The 1996 Immigration Act states that "an alien who is not lawfully present in the United States shall not be eligible on the basis of residence within a State...for any postsecondary education benefit unless a citizen or national of the United States is eligible for such a benefit..." In their ruling, the judges concluded that a California law that recognizes illegal aliens as residents for the purpose of attending public colleges and universities at taxpayer subsidized tuition rates, "does, and was intended to, benefit illegal aliens" - a benefit that the state fails to provide to U.S. citizens from other states. The court also granted injunctive relief to nonresident American students, meaning that they must be permitted to pay in-state tuition. Students who have already paid out-of-state tuition rates must be reimbursed."
This decision should be a call to action in Utah to repeal in-state tuition for illegals. Obviously court cases may continue, but the salient point in this decision is that some in the Utah government have used the original court decision (no standing) as a reason to allow continuing the Utah illegal alien in-state law.
This case is based on virtually the same scenario as Utah's situation, and the California Court ruled on the RESIDENCY issue. A letter to U of U from the AG's office opines:
"This Utah statute provides, by its own terms, that it is only operational “[i]f allowed under federal law”. Federal law places limitations on a state allowing higher educational benefits to aliens who are not lawfully present in the United States unless the same benefits would be available to any other individuals in the United States regardless of whether they are residents of Utah." . . .
"We have not found applicable judicial opinions interpreting 8 U.S.C. Section 1623, so there is always the possibility that a different or more strict interpretation might be applied by the courts, but on its face, at this preliminary juncture, we are of the opinion that it does not override Utah’s tuition statute."
It appears that opinion has now been offered - Martinez v. Regents of U.C. 9/15/08 CA3 :
"2. Respondents argue in-state tuition is not granted "on the basis of residence within a state" as required by federal law. Respondents point to the fact that in-state tuition for illegal aliens is based on a student’s having attended a California high school for three or more years and on the student’s having graduated from a California high school or having attained "the equivalent thereof." (§ 68130.5, fn. 1 ante.) As we shall explain, the three-year attendance requirement at a California high school is a surrogate residence requirement. The vast majority of students who attend a California high school for three years are residents of the state of California.

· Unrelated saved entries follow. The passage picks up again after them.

Lemma keep_fixInternal path id : keep (fixInternalUnderflow path id) (λ _, True).
Proof.
  revert id. induction path as [|frame rest IH]; intros id; cbn [fixInternalUnderflow]; [hold|].
  hold; unfold mergeInternalLeft, mergeInternalRight;
    [apply keep_borrowLeftInternal|apply keep_borrowRightInternal|apply keep_mergeInternals, IH..].
Qed.
Lemma keep_fixLeaf path id : keep (fixLeafUnderflow path id) (λ _, True).
Proof.
  destruct path as [|frame rest]; cbn [fixLeafUnderflow]; [hold|].
  hold; unfold mergeLeafLeft, mergeLeafRight;
    [apply keep_borrowLeftLeaf|apply keep_borrowRightLeaf|apply keep_mergeLeaves, keep_fixInternal..].
Qed.
Lemma keep_erase k : K k → keep (BTree_erase k) (λ _, True).
Proof. intros Hk. unfold BTree_erase. hold; apply keep_fixLeaf. Qed.

(** A successful insertion ends with its report. *)
Definition ends_in {A} (x y : M BT A) : Prop :=
  ∀ t, tree_logs t → is_ok (x t).1 = true → ∃ t0, tree_logs t0 ∧ x t = y t0.
Lemma ends_in_refl {A} (y : M BT A) : ends_in y y.
Proof. intros t Ht _. by exists t. Qed.
Lemma ends_in_bind {A B} (x : M BT A) (k : A → M BT B) Q y :
  keep x Q → (∀ a, Q a → ends_in (k a) y) → ends_in (x ≫= k) y.
Proof.
  intros Hx Hk t Ht. destruct (Hx t Ht) as [H1 H2]. unfold mbind, M_bind.
  destruct (x t) as [[a|e|w| |] t']; cbn in *; try done. by apply (Hk a (H2 a eq_refl)).
Qed.
Lemma ends_in_error {A} (o : outcome A) y : is_ok o = false → ends_in (lift o) y.
Proof. intros Ho t _ Hok. cbn in Hok. congruence. Qed.

Lemma insert_reports k v : K k → ends_in (BTree_insert k v) (wal_call (onInsert k v)).
Proof.
  intros Hk. unfold BTree_insert. case_match; [by apply ends_in_error|].
  eapply ends_in_bind; [hold|]. intros t Ht. case_match.
  - do 3 (eapply ends_in_bind; [hold|intros ? ?]). apply ends_in_refl.
  - eapply ends_in_bind; [hold|]. intros [[path id] i] _. eapply ends_in_bind; [hold|]. intros lf Hlf. case_match.
    + do 2 (eapply ends_in_bind; [hold|intros ? ?]). apply ends_in_refl.
    + eapply ends_in_bind; [by apply keep_splitLeaf|intros _ _].
      eapply ends_in_bind; [hold|intros _ _]. apply ends_in_refl.
Qed.
End tree.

Section 68130.5 thwarts the will of Congress manifest in title 8 U.S.C. section 1623.
We shall conclude the trial court erred in determining the complaint failed as a matter of law. We shall reverse the judgment of dismissal and allow the case to proceed in the trial court."
As has been testified many times before Utah legislative committees, there is a huge POTENTIAL liability to the taxpayers of Utah in continuing this action - Instate Tuition for illegal aliens should be repealed as soon as possible. The estimated liability to Utah may be in the $100's of millions.
Tuesday, September 02, 2008
"Immigration policy is a national security issue, for which we have one test: Does it serve the national interest?"
"Experience shows that enforcement of existing laws is effective in reducing and reversing illegal immigration. Our commitment to the rule of law means smarter enforcement at the workplace, against illegal workers and lawbreaking employers alike, along with those who practice identity theft and traffic in fraudulent documents. As long as jobs are available in the United States, economic incentives to enter illegally will persist."
"the denial of federal funds, for self described sanctuary cities,"
"It does not mean driver’s licenses for illegal aliens, nor does it mean that states should be allowed to flout the federal law barring them from giving in-state tuition rates to illegal aliens, nor does it mean that illegal aliens should receive social security benefits, or other public benefits, except as provided by federal law."
Regrettably, they failed to include anything on "anchor babies." Inclusion of a restriction on the interpretation of the 14 th amendment giving citizenship to those born within the geographic boundaries of the US was defeated in the platform committee.
Click here for Michelle Malkin's comments on this immigration platform plank.
Now we will have to keep Pres. McCain on the straight and narrow on the issue!!! There appears some differences with McCain past positions:
"The 2004 platform also reflected the position of Arizona Senator McCain, who co-sponsored legislation last year that would have overhauled the immigration system and offered an estimated 12 million illegal immigrants a path to citizenship while tightening the border with Mexico and creating a guest- worker program. He has since said the U.S. must secure its borders before changing the system."